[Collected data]
◆ ◆ ◆

Lemma recovered_controller_runs_again_witness :
  exists b,
    RobotSpareBinBot.fire BotStateMachine.recover
      (RobotSpareBinBot.st
         (RobotSpareBinBot.run sign_out_timeout
            (RobotSpareBinBot.at_state BotStateMachine.start)))
    = ([Fired BotStateMachine.recover BotStateMachine.error
          (Some BotStateMachine.start)], b, inr tt)
    /\ RobotSpareBinBot.current_state b = BotStateMachine.start
    /\ RobotSpareBinBot.val (RobotSpareBinBot.run (cooperative three_rows) b)
       = inr tt
    /\ RobotSpareBinBot.current_state
         (RobotSpareBinBot.st
            (RobotSpareBinBot.run (cooperative three_rows) b))
       = BotStateMachine.completed.
Proof.
  apply (recovered_controller_runs_again sign_out_timeout
           BotStateMachine.start (cooperative three_rows)).
  - intros ctx op _. reflexivity.
  - vm_compute. reflexivity.
Defined.

(** X12. When every library call outside the per-row method returns, the
    task completes whatever the rows do: the form is entered for every
    row of the worksheet, once each and in order, one warning is logged
    per row whose steps raise, and both export artifacts are written,
    the screenshot before the PDF. *)
Theorem task_completes_whatever_the_rows w :
  cooperative_outside_rows w ->
  let r := robot_spare_bin_python w in
  RobotSpareBinBot.current_state (RobotSpareBinBot.st r)
  = BotStateMachine.completed
  /\ submission_attempts (RobotSpareBinBot.out r)
     = seq 0 (length (worksheet w))
  /\ warnings (RobotSpareBinBot.out r)
     = map warning_for
         (row_exceptions w 0 (worksheet w)
            (RobotSpareBinBot.at_state BotStateMachine.process_data))
  /\ errors (RobotSpareBinBot.out r) = []
  /\ export_artifacts (RobotSpareBinBot.out r)
     = ["output/sales_summary.png"; "output/sales_results.pdf"].
Proof.
  intros Hcoop r. subst r. unfold robot_spare_bin_python.
  rewrite init_at_start, (run_cooperative w Hcoop).
  cbn [RobotSpareBinBot.out RobotSpareBinBot.st fst snd].
  destruct (for_row_in_observed w (worksheet w) 0
              (RobotSpareBinBot.at_state BotStateMachine.process_data))
    as [Ha Hw].
  destruct (row_events_for_row_in w (worksheet w) 0
              (RobotSpareBinBot.at_state BotStateMachine.process_data))
    as [_ Hrows].
  pose proof (row_events_no_errors _ Hrows) as He.
  assert (Forall harmless
            (RobotSpareBinBot.out
               (RobotSpareBinBot.for_row_in w 0 (worksheet w)
                  (RobotSpareBinBot.at_state BotStateMachine.process_data))))
    as Hh.
  { eapply Forall_impl; [exact Hrows | apply row_event_harmless]. }
  pose proof (harmless_no_export_artifacts _ Hh) as Hx.
  rewrite !submission_attempts_app, !warnings_app, !errors_app,
    !export_artifacts_app, Ha, Hw, He, Hx.
  cbn. rewrite !app_nil_r. repeat split; reflexivity.
Qed.

Lemma task_completes_whatever_the_rows_witness :
  RobotSpareBinBot.current_state
    (RobotSpareBinBot.st (robot_spare_bin_python second_row_timeout))
  = BotStateMachine.completed
  /\ submission_attempts
       (RobotSpareBinBot.out (robot_spare_bin_python second_row_timeout))
     = [0; 1; 2]
  /\ warnings (RobotSpareBinBot.out (robot_spare_bin_python second_row_timeout))
     = ["Error submitting sales form: Timeout 30000ms exceeded."]
  /\ errors (RobotSpareBinBot.out (robot_spare_bin_python second_row_timeout))
     = []
  /\ export_artifacts
       (RobotSpareBinBot.out (robot_spare_bin_python second_row_timeout))
     = ["output/sales_summary.png"; "output/sales_results.pdf"].
Proof.
  apply (task_completes_whatever_the_rows second_row_timeout).
  intros ctx op Hne. cbn. destruct (decide _) as [-> |]; [| reflexivity].
  by destruct (Hne 1).
Defined.

Section FailStop.
Import RobotSpareBinBot.

Lemma fail_stop_harmless tr :
  Forall (fun ev => fatal ev = false) tr -> fail_stop tr.
Proof.
  intros Hall pre ev post -> Hfatal.
  apply Forall_app in Hall as [_ Hall]. apply Forall_cons in Hall as [Hev _].
  congruence.
Qed.

Lemma fail_stop_cons ev tr : library_calls tr = [] -> fail_stop (ev :: tr).
Proof.
  intros Hnone pre ev' post Heq Hfatal.
  destruct pre as [| ev0 pre]; cbn in Heq; injection Heq as -> ->; [done |].
  rewrite library_calls_app in Hnone.
  apply app_eq_nil in Hnone as [_ Hnone].
  destruct ev' as [| ctx op r |]; try discriminate Hfatal.
  discriminate Hnone.
Qed.

Lemma fail_stop_app tr1 tr2 :
  Forall (fun ev => fatal ev = false) tr1 -> fail_stop tr2 ->
  fail_stop (tr1 ++ tr2).
Proof.
  induction 1 as [| ev0 tr1 Hev0 _ IH]; intros Htr2; [done |].
  intros pre ev post Heq Hfatal.
  destruct pre as [| ev1 pre]; cbn in Heq; injection Heq as -> Heq.
  - congruence.
  - by eapply IH.
Qed.

Lemma returned_from_not_fatal ctx calls :
  Forall (returned_from ctx) calls -> Forall (fun ev => fatal ev = false) calls.
Proof.
  intros H. eapply Forall_impl; [exact H |].
  intros ev [op ->]. by destruct ctx.
Qed.

Lemma row_events_not_fatal evs :
  Forall row_event evs -> Forall (fun ev => fatal ev = false) evs.
Proof.
  intros H. eapply Forall_impl; [exact H |].
  intros ev Hev. by destruct ev as [| [] ? ? |].
Qed.

Lemma logs_and_reraises_halts ctx prefix info (m : M unit) :
  logs_and_reraises ctx prefix info m -> halts m.
Proof.
  intros H b.
  destruct (H b) as (calls & Hcalls & [-> | (op & e & ->)]);
    cbn [out val fst snd];
    apply returned_from_not_fatal in Hcalls.
  - apply Forall_app. split; [done |]. by repeat constructor.
  - intros tail Htail. rewrite <- app_assoc.
    apply fail_stop_app; [done |]. by apply fail_stop_cons.
Qed.
End FailStop.

Section Halting.
Import RobotSpareBinBot.
Variable w : World.

Lemma fail_stop_cons_harmless ev tr :
  fatal ev = false -> fail_stop tr -> fail_stop (ev :: tr).
Proof.
  intros Hev Htr. apply (fail_stop_app [ev]); [by repeat constructor | done].
Qed.

Lemma fill_form_with_excel_data_halts : halts (fill_form_with_excel_data w).
Proof.
  intros b.
  change (wp (fill_form_with_excel_data w) b
            (fun evs _ r =>
               match r with
               | inr _ => Forall (fun ev => fatal ev = false) evs
               | inl _ =>
                   forall tail, library_calls tail = [] ->
                                fail_stop (evs ++ tail)
               end)).
  unfold fill_form_with_excel_data.
  repeat form_step; cbv beta iota;
    try apply row_events_not_fatal in Hrows.
  all: try (intros tail Htail; rewrite <- ?app_assoc; cbn [app];
            repeat first
              [ apply fail_stop_cons_harmless; [reflexivity |]
              | apply fail_stop_app; [assumption |] ];
            apply fail_stop_cons; exact Htail).
  rewrite ?Forall_app. repeat split; try assumption; by repeat constructor.
Qed.

Lemma open_the_intranet_website_halts : halts (open_the_intranet_website w).
Proof. eapply logs_and_reraises_halts, open_the_intranet_website_shape. Qed.

Lemma log_in_halts : halts (log_in w).
Proof. eapply logs_and_reraises_halts, log_in_shape. Qed.

Lemma download_excel_file_halts : halts (download_excel_file w).
Proof. eapply logs_and_reraises_halts, download_excel_file_shape. Qed.

Lemma collect_results_halts : halts (collect_results w).
Proof. eapply logs_and_reraises_halts, collect_results_shape. Qed.

Lemma export_as_pdf_halts : halts (export_as_pdf w).
Proof. eapply logs_and_reraises_halts, export_as_pdf_shape. Qed.

Lemma log_out_halts : halts (log_out w).
Proof. eapply logs_and_reraises_halts, log_out_shape. Qed.

Lemma wp_halts P (m : M unit) b (Q : list event -> t -> exn + unit -> Prop) :
  quiet P m -> halts m ->
  (forall evs, Forall (fun ev => fatal ev = false) evs -> Q evs b (inr tt)) ->
  (forall evs e,
     (forall tail, library_calls tail = [] -> fail_stop (evs ++ tail)) ->
     Q evs b (inl e)) ->
  wp m b Q.
Proof.
  intros Hq Hh Hret Hraise. unfold wp.
  destruct (Hq b) as [Hst _]. specialize (Hh b). rewrite Hst.
  destruct (val (m b)) as [e | []]; auto.
Qed.
End Halting.

Ltac wp_halt Hquiet Hhalts :=
  let evs := fresh "evs" in
  let e := fresh "e" in
  let H := fresh "Hstop" in
  eapply wp_halts; [apply Hquiet | apply Hhalts | intros evs H | intros evs e H].

Ltac halt_step :=
  cbv beta iota;
  lazymatch goal with
  | |- wp (RobotSpareBinBot.open_the_intranet_website _) _ _ =>
      wp_halt quiet_open_the_intranet_website open_the_intranet_website_halts
  | |- wp (RobotSpareBinBot.log_in _) _ _ => wp_halt quiet_log_in log_in_halts
  | |- wp (RobotSpareBinBot.download_excel_file _) _ _ =>
      wp_halt quiet_download_excel_file download_excel_file_halts
  | |- wp (RobotSpareBinBot.fill_form_with_excel_data _) _ _ =>
      wp_halt quiet_fill_form_with_excel_data fill_form_with_excel_data_halts
  | |- wp (RobotSpareBinBot.collect_results _) _ _ =>
      wp_halt quiet_collect_results collect_results_halts
  | |- wp (RobotSpareBinBot.export_as_pdf _) _ _ =>
      wp_halt quiet_export_as_pdf export_as_pdf_halts
  | |- wp (RobotSpareBinBot.log_out _) _ _ => wp_halt quiet_log_out log_out_halts
  | |- _ => wp_step
  end.

(** X13. [run] stops at the first library call that raises outside the
    per-row method: whatever the collaborators do and whatever state the
    machine was in, no library call is made after such a call.  (Calls
    that raise inside the per-row method do not stop anything.) *)
Theorem no_library_call_after_a_fatal_one w s pre ev post :
  RobotSpareBinBot.out (RobotSpareBinBot.run w (RobotSpareBinBot.at_state s))
  = pre ++ ev :: post ->
  fatal ev = true ->
  library_calls post = [].
Proof.
  revert pre ev post.
  change (wp (RobotSpareBinBot.run w) (RobotSpareBinBot.at_state s)
            (fun evs _ _ => fail_stop evs)).
  unfold RobotSpareBinBot.run, RobotSpareBinBot.run_steps.
  destruct (decide (s = BotStateMachine.start)) as [-> | Hs];
    repeat halt_step; cbv beta iota.
  all: rewrite <- ?app_assoc.
  all: repeat (apply fail_stop_app;
               [first [assumption | by repeat constructor] |]).
  all: first [ match goal with H : forall tail, _ |- _ => by apply H end
             | apply fail_stop_harmless; by repeat constructor ].
Qed.

Lemma no_library_call_after_a_fatal_one_witness :
  library_calls
    (drop 12
       (RobotSpareBinBot.out
          (RobotSpareBinBot.run download_outage
             (RobotSpareBinBot.at_state BotStateMachine.start)))) = [].
Proof.
  apply (no_library_call_after_a_fatal_one download_outage BotStateMachine.start
           (take 11
              (RobotSpareBinBot.out
                 (RobotSpareBinBot.run download_outage
                    (RobotSpareBinBot.at_state BotStateMachine.start))))
           (Called In_download_excel_file HTTP_new
              (Some (LibraryError "HTTPError: 503 Service Unavailable")))).
  - vm_compute. reflexivity.
  - reflexivity.
Defined.

Section Artifacts.
Import RobotSpareBinBot.
Variable w : World.

Lemma collect_results_artifacts b :
  wp (collect_results w) b
     (fun evs b' r =>
        b' = b /\ Forall library_event evs
        /\ export_artifacts evs
           = match r with
             | inr _ => ["output/sales_summary.png"]
             | inl _ => []
             end).
Proof.
  unfold collect_results. repeat call_step; cbv beta iota.
  all: repeat split; try reflexivity; by repeat constructor.
Qed.

Lemma export_as_pdf_artifacts b :
  wp (export_as_pdf w) b
     (fun evs b' r =>
        b' = b /\ Forall library_event evs
        /\ export_artifacts evs
           = match r with
             | inr _ => ["output/sales_results.pdf"]
             | inl _ => []
             end).
Proof.
  unfold export_as_pdf. repeat call_step; cbv beta iota.
  all: repeat split; try reflexivity; by repeat constructor.
Qed.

◆ ◆ ◆

- PROBLEM TO WORK ON
Search the records above for "fresh" and copy every line that has it.

- ANSWER BOX
  let evs := fresh "evs" in
  let e := fresh "e" in
  let H := fresh "Hstop" in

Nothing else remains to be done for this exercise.